(** * Temperature-Monitoring: the perfdata-to-chart-to-mail pipeline

    A shallow embedding of [generate_and_send_temp_graph.py] and the
    properties of its run: the regular-expression extraction of the ambient
    temperature, the per-host plotting loop, the snapshot/clear step on the
    perfdata file, the notifier and the final clean-up.

    Conventions of the embedding.
    - Text is a [string]; a character stands for a code point below 256, the
      range in which Python's [\d] is exactly [0-9].
    - The file system is a finite map from paths to contents.  A path names
      one file (two paths are the same file iff they are equal), a path can
      be read iff it is in the map, and every path can be written.
    - A Python exception is a value [Exn], an instance of [Exception] (what
      [except Exception] catches); a statement that raises leaves the world
      as it was when the exception was raised.
    - The behaviour of the third-party libraries that the script calls but
      does not define (the pandas parser, [pd.to_datetime], what [plt.plot]
      refuses, [savefig], the SMTP session) is taken as a parameter of the
      pipeline; a reference platform gives them a concrete reading on plain
      input, for the examples. *)

From Stdlib Require Import ZArith String Ascii List Lia.
From Stdlib Require Import Floats.SpecFloat.
From Stdlib Require Import Numbers.DecimalString Numbers.DecimalPos.
From stdpp Require Import base option list gmap strings pretty.

Open Scope string_scope.
Open Scope Z_scope.
Open Scope list_scope.

#[global] Arguments String.append !_ _ / : simpl nomatch.

(** ** Exceptions and results *)

Inductive ExnClass :=
  | FileNotFoundError
  | SameFileError
  | ParserError
  | ValueError
  | AttributeError
  | TypeError
  | ConversionError
  | ConnectionRefusedError
  | SMTPResponseException.

Record Exn := mkExn { exn_class : ExnClass; exn_text : string }.

(** [inl e]: the computation raised [e]; [inr x]: it returned [x]. *)
Definition Result (A : Type) : Type := Exn + A.

Definition raises {A} (r : Result A) : Prop := ∃ e, r = inl e.

Fixpoint mapM {A B} (f : A → Result B) (l : list A) : Result (list B) :=
  match l with
  | [] => inr []
  | x :: l' =>
      match f x with
      | inl e => inl e
      | inr y => match mapM f l' with
                 | inl e => inl e
                 | inr ys => inr (y :: ys)
                 end
      end
  end.

(** ** Text helpers *)

Definition is_digit (c : ascii) : bool :=
  let n := N_of_ascii c in (48 <=? n)%N && (n <=? 57)%N.

Definition digit_value (c : ascii) : Z := Z.of_N (N_of_ascii c) - 48.

Fixpoint strip_prefix (p s : string) : option string :=
  match p, s with
  | EmptyString, _ => Some s
  | String a p', String b s' =>
      if Ascii.eqb a b then strip_prefix p' s' else None
  | String _ _, EmptyString => None
  end.

Fixpoint string_forallb (f : ascii → bool) (s : string) : bool :=
  match s with
  | EmptyString => true
  | String c s' => f c && string_forallb f s'
  end.

(** One or more decimal digits. *)
Definition all_digits (s : string) : bool :=
  match s with
  | EmptyString => false
  | _ => string_forallb is_digit s
  end.

(** [str.split(',')]: every comma separates, empty pieces are kept. *)
Fixpoint split_on (sep : ascii) (acc : string) (s : string) : list string :=
  match s with
  | EmptyString => [acc]
  | String c s' =>
      if Ascii.eqb c sep then acc :: split_on sep "" s'
      else split_on sep (acc +:+ String c "") s'
  end.

Definition split (sep : ascii) (s : string) : list string := split_on sep "" s.

(** [os.path.basename]: what follows the last slash. *)
Fixpoint basename_from (acc : string) (p : string) : string :=
  match p with
  | EmptyString => acc
  | String c p' =>
      if Ascii.eqb c "/" then basename_from "" p'
      else basename_from (acc +:+ String c "") p'
  end.

Definition basename (p : string) : string := basename_from "" p.

(** ** The regular expression [Ambient_temperatureC=([\d.]+)]

    [re_search] is [re.search] for this one pattern: the leftmost position
    at which the literal key is followed by at least one character of the
    class, and there the longest run of class characters (the group is
    greedy and nothing follows it, so no backtracking changes the capture). *)

Definition key : string := "Ambient_temperatureC=".

Definition in_class (c : ascii) : bool := is_digit c || Ascii.eqb c ".".

Fixpoint take_class (s : string) : string :=
  match s with
  | String c s' => if in_class c then String c (take_class s') else ""
  | EmptyString => ""
  end.

Definition match_at (s : string) : option string :=
  match strip_prefix key s with
  | Some rest =>
      match take_class rest with
      | EmptyString => None
      | g => Some g
      end
  | None => None
  end.

Fixpoint re_search (s : string) : option string :=
  match match_at s with
  | Some g => Some g
  | None =>
      match s with
      | EmptyString => None
      | String _ s' => re_search s'
      end
  end.

(** ** [float] on a captured group

    The capture holds digits and dots only.  On such text Python's [float]
    accepts exactly the strings with at least one digit and at most one dot
    ("21.5", "21.", ".5") and returns the binary64 value nearest to the
    decimal; anything else ("1.2.3", ".") raises [ValueError]. *)

Definition float : Type := spec_float.

(** The integer nearest to [n / d], a tie going to the even one. *)
Definition round_half_even (n d : Z) : Z :=
  let q := n / d in
  match 2 * (n mod d) ?= d with
  | Lt => q
  | Eq => if Z.even q then q else q + 1
  | Gt => q + 1
  end.

(** The binade of [M / d]: the least [j >= 0] with [M / d < 2^53 * 2^j]. *)
Definition binade (M d : Z) : Z :=
  let j0 := Z.log2 M - Z.log2 d - 53 in
  if j0 <? 0 then 0
  else if M <? 2 ^ 53 * d * 2 ^ j0 then j0 else j0 + 1.
(** The body of the loop over the annotations; [i] annotations came
    before, each with two draws of a colour. *)
Definition via2labelme_annotation (w : world) (input_dir output_dir : string)
  (i : nat) (via_annotation : via_annotation) : io' unit :=
  let file_name := filename via_annotation in
  let image := imread w (os_path_join input_dir file_name) in
  let fill := randint w (2 * i) in
  let line := randint w (2 * i + 1) in
  let! image_shape :=
    lift (match image with
          | Some hw => Ok hw
          | None => Exc AttributeError
          end) in
  let '(height, width) := image_shape in
  let! shapes := for_collect via2labelme_region (regions via_annotation) in
  let labelme_ann :=
    {| version := "4.5.6";
       fillColor := fill;
       lineColor := line;
       ann_imageHeight := height;
       ann_imageWidth := width;
       ann_imagePath := file_name;
       ann_shapes := shapes |} in
  let lme_ann_name := replace (last_part (split "." file_name)) "json" file_name in
  emit (Open (os_path_join output_dir lme_ann_name) W) ;;
  emit (Write (os_path_join output_dir lme_ann_name) (LabelmeJson labelme_ann)) ;;
  copyfile w (os_path_join input_dir file_name) (os_path_join output_dir file_name).

Definition via2labelme (w : world) (input_dir output_dir : string) : io' unit :=
  let poly_file := glob_glob (listdir w) (input_dir +:+ "*.json") in
  match poly_file with
  | [] => print no_file_error ;; return_ 1
  | _ :: _ :: _ => print many_files_error ;; return_ 1
  | [poly_file] =>
      let via_annotations := map snd (load_via w poly_file) in
      for_each_from (via2labelme_annotation w input_dir output_dir) 0 via_annotations
  end.

(** *** What a trace leaves on disk *)

(** The text of the file [path] after the events [t], for a file that
    holds text: [open] in mode [W] empties it, [write] appends. *)
Definition file_text_step (path : string) (cur : option string) (e : event content)
  : option string :=
  match e with
  | Open p W => if String.eqb p path then Some EmptyString else cur
  | Open p Py.A =>
      if String.eqb p path
      then Some (default EmptyString cur) else cur
  | Write p (Text s) =>
      if String.eqb p path then option_map (fun c => c +:+ s) cur else cur
  | _ => cur
  end.

Definition file_text (path : string) (t : list (event content)) : option string :=
  fold_left (file_text_step path) t None.

(** The Labelme dicts written, in order, and the VIA dicts written. *)
Definition written_labelme (t : list (event content)) : list labelme_ann :=
  omap (fun e => match e with Write _ (LabelmeJson a) => Some a | _ => None end) t.

Definition written_via (t : list (event content))
  : list (list (string * via_annotation)) :=
  omap (fun e => match e with Write _ (ViaJson d) => Some d | _ => None end) t.

(** The events that change a file: everything but [print]. *)
Definition is_print (e : event content) : bool :=
  match e with
  | Print _ => true
  | _ => false
  end.

(** The events that create a file or write to one. *)
Definition is_open_or_write (e : event content) : bool :=
  match e with
  | Open _ _ | Write _ _ => true
  | _ => false
  end.

(** The files a trace creates or changes. *)
Definition touched (t : list (event content)) : list string :=
  omap (fun e => match e with
                 | Open p _ => Some p
                 | Write p _ => Some p
                 | Copy _ dst => Some dst
                 | Print _ => None
                 end) t.

(** *** Vocabulary of the round trip through VIA *)

(** The image format [detect_image_format] finds for a file. *)
Definition image_format_of (f : labelme_file) : string :=
  match imagePath f with
  | Some (JStr s) => "." +:+ last_part (split "." s)
  | _ => ".jpg"
  end.

(** The image [labelme2via] looks up for a Labelme file, and its name. *)
Definition image_path_of (w : world) (poly_file : string) : string :=
  replace ".json" (image_format_of (load_labelme w poly_file)) poly_file.

Definition image_name_of (w : world) (poly_file : string) : string :=
  replace ".json" (image_format_of (load_labelme w poly_file))
    (last_part (split "/" poly_file)).

(** The key of a Labelme file in the VIA dict: the name of its image
    followed by the size of its image (where there is no image,
    [labelme2via] raises before it makes a key). *)
Definition key_of (w : world) (poly_file : string) : string :=
  image_name_of w poly_file
    +:+ repr_int (default 0 (st_size w (image_path_of w poly_file))).

(** A coordinate, a point and a shape after [int]. *)
Definition truncate (v : jnum A) : jnum A :=
  match py_int v with
  | Ok z => JInt z
  | _ => v
  end.

Definition truncate_point (p : jnum A * jnum A) : jnum A * jnum A :=
  (truncate (fst p), truncate (snd p)).


(** The region [labelme2via] makes of a polygon. *)
Definition region_of_shape (sh : shape) : region :=
  {| name := "polygon";
     all_points_x := map truncate (map fst (points sh));
     all_points_y := map truncate (map snd (points sh));
     region_label := label sh |}.

(** The VIA annotation [labelme2via] makes of a file of polygons. *)
Definition via_annotation_of (w : world) (poly_file : string) : via_annotation :=
  {| filename := image_name_of w poly_file;
     regions := map region_of_shape (shapes (load_labelme w poly_file));
     size := default 0 (st_size w (image_path_of w poly_file)) |}.

(** Every coordinate of the shape has an [int] (always so for the
    rationals; for binary64, no coordinate is a NaN or an infinity). *)
Definition has_ints (sh : shape) : Prop :=
  forall pt, In pt (points sh) ->
             (exists x, py_int (fst pt) = Ok x) /\ (exists y, py_int (snd pt) = Ok y).

(** A Labelme file [labelme2via] gets through: polygons only, with
    coordinates that have an [int], the image is there under the path
    the size is taken from, and its copy to the output directory goes
    through. *)
Definition file_ready (w : world) (input_dir output_dir : string)
  (poly_file : string) : Prop :=
  (forall sh, In sh (shapes (load_labelme w poly_file)) ->
              shape_type sh = "polygon" /\ has_ints sh)
  /\ is_Some (st_size w (image_path_of w poly_file))
  /\ copy_ready w (os_path_join input_dir (image_name_of w poly_file))
       (os_path_join output_dir (image_name_of w poly_file)).

(** An image [via2labelme] can read and whose copy to the output
    directory goes through. *)
Definition image_ready (w : world) (via_dir output_dir : string)
  (image_name : string) : Prop :=
  is_Some (imread w (os_path_join via_dir image_name))
  /\ copy_ready w (os_path_join via_dir image_name)
       (os_path_join output_dir image_name).


End Converter.

(** ** Scenarios

    The inputs the statements below are evaluated on. *)

Module Scenario.

Import Binary64.

(** One rectangle labelled cat in a 100 by 100 image. *)
Definition cat_shape : @shape float :=
  {| shape_type := "rectangle";
     label := "cat";
     points := [(JInt 10, JInt 10); (JInt 50, JInt 40)] |}.

Definition cat_file : @labelme_file float :=
  {| imagePath := Some (JStr "img.jpg");
     imageWidth := JInt 100;
     imageHeight := JInt 100;
     shapes := [cat_shape] |}.

Definition cat_world : @world float :=
  {| listdir := ["in/img.json"; "in/img.jpg"];
     load_labelme := fun _ => cat_file;
     load_via := fun _ => [];
     st_size := fun p => if String.eqb p "in/img.jpg" then Some 1234 else None;
     imread := fun _ => Some (100, 100);
     randint := fun _ => [0; 0; 0];
     samefile := fun _ _ => false;
     copy_error := fun _ => None |}.

(** A directory of YOLO files with an image that has no text file. *)
Definition yolo_world : @world Q :=
  {| listdir := ["d/a.jpg"; "d/b.jpg"; "d/b.txt"];
     load_labelme := fun _ =>
       {| imagePath := None; imageWidth := JInt 1; imageHeight := JInt 1;
          shapes := [] |};
     load_via := fun _ => [];
     st_size := fun _ => Some 1;
     imread := fun _ => Some (1, 1);
     randint := fun _ => [0; 0; 0];
     samefile := fun _ _ => false;
     copy_error := fun _ => None |}.

(** A directory with two JSON documents. *)
Definition two_json_world : @world Q :=
  {| listdir := ["via/one.json"; "via/two.json"; "via/a.jpg"];
     load_labelme := fun _ =>
       {| imagePath := None; imageWidth := JInt 1; imageHeight := JInt 1;
          shapes := [] |};
     load_via := fun _ => [];
     st_size := fun _ => Some 1;
     imread := fun _ => Some (1, 1);
     randint := fun _ => [0; 0; 0];
     samefile := fun _ _ => false;
     copy_error := fun _ => None |}.

(** A Labelme file whose path field has no dot. *)
Definition no_suffix_file : @labelme_file Q :=
  {| imagePath := Some (JStr "image");
     imageWidth := JInt 100;
     imageHeight := JInt 100;
     shapes := [] |}.

(** A Labelme file without a path field. *)
Definition no_path_file : @labelme_file Q :=
  {| imagePath := None;
     imageWidth := JInt 100;
     imageHeight := JInt 100;
     shapes := [] |}.

Definition no_path_world : @world Q :=
  {| listdir := ["in/img.json"];
     load_labelme := fun _ => no_path_file;
     load_via := fun _ => [];
     st_size := fun _ => Some 1;
     imread := fun _ => Some (1, 1);
     randint := fun _ => [0; 0; 0];
     samefile := fun _ _ => false;
     copy_error := fun _ => None |}.

(** A triangle with coordinates that are not integers. *)
Definition triangle : @shape Q :=
  {| shape_type := "polygon";
     label := "dog";
     points := [(JReal (7 # 2), JInt 1); (JInt 9, JReal (5 # 4)); (JInt 4, JInt 8)] |}.

(** A directory whose file holds a polygon and a rectangle. *)
Definition dog_shape : @shape float :=
  {| shape_type := "polygon";
     label := "dog";
     points := [(JInt 3, JInt 1); (JInt 9, JInt 1); (JInt 4, JInt 8)] |}.

Definition mixed_world : @world float :=
  {| listdir := ["in/img.json"; "in/img.jpg"];
     load_labelme := fun _ =>
       {| imagePath := Some (JStr "img.jpg"); imageWidth := JInt 100;
          imageHeight := JInt 100; shapes := [dog_shape; cat_shape] |};
     load_via := fun _ => [];
     st_size := fun _ => Some 1234;
     imread := fun _ => Some (100, 100);
     randint := fun _ => [0; 0; 0];
     samefile := fun _ _ => false;
     copy_error := fun _ => None |}.

(** The same directory listed and its shapes stored in another order. *)
Definition mixed_world_permuted : @world float :=
  {| listdir := ["in/img.jpg"; "in/img.json"];
     load_labelme := fun _ =>
       {| imagePath := Some (JStr "img.jpg"); imageWidth := JInt 100;
          imageHeight := JInt 100; shapes := [cat_shape; dog_shape] |};
     load_via := fun _ => [];
     st_size := fun _ => Some 1234;
     imread := fun _ => Some (100, 100);
     randint := fun _ => [0; 0; 0];
     samefile := fun _ _ => false;
     copy_error := fun _ => None |}.

(** The corners of the rectangle labelled cat, and the image size. *)
Definition cat_corners : list (Q * Q) := [(10 # 1, 10 # 1); (50 # 1, 40 # 1)].
Definition cat_dims : Q * Q := (100 # 1, 100 # 1).

(** Two corners with coordinates that are not integers, as binary64. *)
Definition corner_a : float * float :=
  (PrimFloat.div (float_of_Z 1234567) (float_of_Z 1000),
   PrimFloat.div (float_of_Z 1) (float_of_Z 3)).

Definition corner_b : float * float :=
  (PrimFloat.div (float_of_Z 7654321) (float_of_Z 1000),
   PrimFloat.div (float_of_Z 22) (float_of_Z 7)).

(** A polygon whose points coincide. *)
Definition coincident_points : list (Q * Q) :=
  [(3 # 2, 5 # 1); (3 # 2, 5 # 1); (3 # 2, 5 # 1)].

(** A VIA document with a region of three x and two y coordinates. *)
Definition bad_region : @region Q :=
  {| name := "polygon";
     all_points_x := [JInt 1; JInt 2; JInt 3];
     all_points_y := [JInt 1; JInt 2];
     region_label := "cat" |}.

Definition bad_annotation : @via_annotation Q :=
  {| filename := "a.jpg"; regions := [bad_region]; size := 1234 |}.
(** * bot4: a contact book with validated fields, records and a paged,
      persistent address book.

    Shallow embedding of [bot4.py] and the properties of its
    specification.  Python objects are records, attribute assignment is
    explicit state passing, and a raised exception is a [Raise] result
    that leaves the state reached so far. *)

From Stdlib Require Import ZArith NArith String Ascii List Bool Lia DecimalString.
From stdpp Require Import base tactics option list strings gmap.

Local Open Scope string_scope.
Local Open Scope Z_scope.

(** ** Python strings

    A [string] is a sequence of code points below 256, the Latin-1 block
    of Python's [str]: [len] counts characters, and the character
    predicates below are the Unicode ones restricted to that block. *)
Module PyStr.

Definition code (c : ascii) : N := N_of_ascii c.

(** [str.isdigit] on one character: the ASCII digits and the three
    superscript digits U+00B2, U+00B3 and U+00B9. *)
Definition isdigit_char (c : ascii) : bool :=
  let n := code c in
  ((48 <=? n) && (n <=? 57) || (n =? 178) || (n =? 179) || (n =? 185))%N.

(** [str.isdecimal] on one character: only 0..9 in this block. *)
Definition isdecimal_char (c : ascii) : bool :=
  let n := code c in ((48 <=? n) && (n <=? 57))%N.

Fixpoint all_chars (p : ascii -> bool) (s : string) : bool :=
  match s with
  | EmptyString => true
  | String c s' => p c && all_chars p s'
  end.

(** [s.isdigit()]: every character is a digit and there is at least one. *)
Definition isdigit (s : string) : bool :=
  match s with
  | EmptyString => false
  | _ => all_chars isdigit_char s
  end.

Definition isdecimal (s : string) : bool :=
  match s with
  | EmptyString => false
  | _ => all_chars isdecimal_char s
  end.

Definition len (s : string) : Z := Z.of_nat (String.length s).

(** [str.lower] on one character: A..Z and the accented capitals
    U+00C0..U+00DE (the multiplication sign U+00D7 apart) move up by 32. *)
Definition lower_char (c : ascii) : ascii :=
  let n := code c in
  if ((65 <=? n) && (n <=? 90) ||
      (192 <=? n) && (n <=? 222) && negb (n =? 215))%N
  then ascii_of_N (n + 32) else c.

(** [s.lower()] on a string of the block, where it is letter by letter;
    [Wide.lower] below has the strings with a capital sigma, where it is
    not. *)
Fixpoint lower (s : string) : string :=
  match s with
  | EmptyString => EmptyString
  | String c s' => String (lower_char c) (lower s')
  end.

Fixpoint startswith (p s : string) : bool :=
  match p, s with
  | EmptyString, _ => true
  | String a p', String b s' => Ascii.eqb a b && startswith p' s'
  | String _ _, EmptyString => false
  end.

(** [sub in s]: [sub] occurs in [s] at some position. *)
Fixpoint contains (sub s : string) : bool :=
  startswith sub s ||
  match s with
  | EmptyString => false
  | String _ s' => contains sub s'
  end.

(** Truth value of a string: non-empty. *)
Definition nonempty (s : string) : bool :=
  match s with EmptyString => false | _ => true end.

End PyStr.

(** ** Calendar dates, after CPython's [datetime.date] *)
Module Date.

Record date := mkdate { year : Z; month : Z; day : Z }.

Definition MINYEAR : Z := 1.
Definition MAXYEAR : Z := 9999.

Definition is_leap (y : Z) : bool :=
  (y mod 4 =? 0) && (negb (y mod 100 =? 0) || (y mod 400 =? 0)).

Definition days_in_month (y m : Z) : Z :=
  if m =? 2 then (if is_leap y then 29 else 28)
  else if (m =? 4) || (m =? 6) || (m =? 9) || (m =? 11) then 30
  else 31.
(** The loop behind [s.split(sep)] for a non-empty separator: [cur] is the
    piece being read, [skip] counts the characters of a separator that was
    just recognised and is still to be passed over. *)
Fixpoint split_go (sep : string) (skip : nat) (cur s : string) : list string :=
  match s with
  | EmptyString => [cur]
  | String c s' =>
      match skip with
      | S k => split_go sep k cur s'
      | O =>
          if startsWith sep s
          then cur :: split_go sep (String.length sep - 1) EmptyString s'
          else split_go sep 0 (cur +:+ String c EmptyString) s'
      end
  end.

(** [s.split(sep)], [sep] non-empty *)
Definition split (sep s : string) : list string := split_go sep 0 EmptyString s.

(** [xs.join(sep)] on an array of strings *)
Fixpoint join (sep : string) (xs : list string) : string :=
  match xs with
  | [] => EmptyString
  | [x] => x
  | x :: rest => x +:+ sep +:+ join sep rest
  end.

(** [Array.prototype.join] prints [undefined] and [null] as the empty string. *)
Definition join_opt (sep : string) (xs : list (option string)) : string :=
  join sep (map (default EmptyString) xs).

Fixpoint replicate (n : nat) (c : ascii) : string :=
  match n with
  | O => EmptyString
  | S n' => String c (replicate n' c)
  end.

(** [s.padStart(n, c)] for a one-character filler *)
Definition padStart (n : nat) (c : ascii) (s : string) : string :=
  replicate (n - String.length s) c +:+ s.

(** Does the character occur in the string? *)
Fixpoint occurs (c : ascii) (s : string) : bool :=
  match s with
  | EmptyString => false
  | String a s' => if Ascii.eqb c a then true else occurs c s'
  end.

End JsString.

(** ** Results of fallible calls *)

Inductive result (A : Type) : Type :=
| Ok (a : A)
| Throw (error : string).
Arguments Ok {A} a.
Arguments Throw {A} error.

#[global] Instance result_ret : MRet result := fun A a => Ok a.
#[global] Instance result_bind : MBind result := fun A B f r =>
  match r with
  | Ok a => f a
  | Throw e => Throw e
  end.

(** [_.tryCatch(f, handler)] where the handler returns nothing
    ([console.error], [_.noop]): the value or [undefined]. *)
Definition tryCatch {A} (r : result A) : option A :=
  match r with
  | Ok a => Some a
  | Throw _ => None
  end.

(** [p.catch(_.noop)] *)
Definition catch_noop {A} (r : result A) : result (option A) := Ok (tryCatch r).

(** ** Paths *)

Definition filepath := list string.

(** [nodePath.join(x, s)] for a single segment [s] *)
Definition path_join (x : filepath) (s : string) : filepath := x ++ [s].

(** The string form of a path, [/seg1/seg2/...]. *)
Definition render (p : filepath) : string :=
  fold_right (fun seg acc => "/" +:+ seg +:+ acc) EmptyString p.

(** What [nodePath.join] does to the segments of the joined string: an
    empty segment and ["."] are dropped, [".."] takes away the segment
    before it (at the root there is none to take). *)
Definition normalize_step (acc : filepath) (seg : string) : filepath :=
  if decide (seg = "" ∨ seg = ".") then acc
  else if decide (seg = "..") then removelast acc
  else acc ++ [seg].
Definition normalize (segments : list string) : filepath :=
  foldl normalize_step [] segments.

****

▶ REQUIREMENT: Reproduce verbatim only this range: the first line of the material through the line that contains "one file (two", inclusive.

▶ WRITTEN RESPONSE:
(** * Temperature-Monitoring: the perfdata-to-chart-to-mail pipeline

    A shallow embedding of [generate_and_send_temp_graph.py] and the
    properties of its run: the regular-expression extraction of the ambient
    temperature, the per-host plotting loop, the snapshot/clear step on the
    perfdata file, the notifier and the final clean-up.

    Conventions of the embedding.
    - Text is a [string]; a character stands for a code point below 256, the
      range in which Python's [\d] is exactly [0-9].
    - The file system is a finite map from paths to contents.  A path names
      one file (two paths are the same file iff they are equal), a path can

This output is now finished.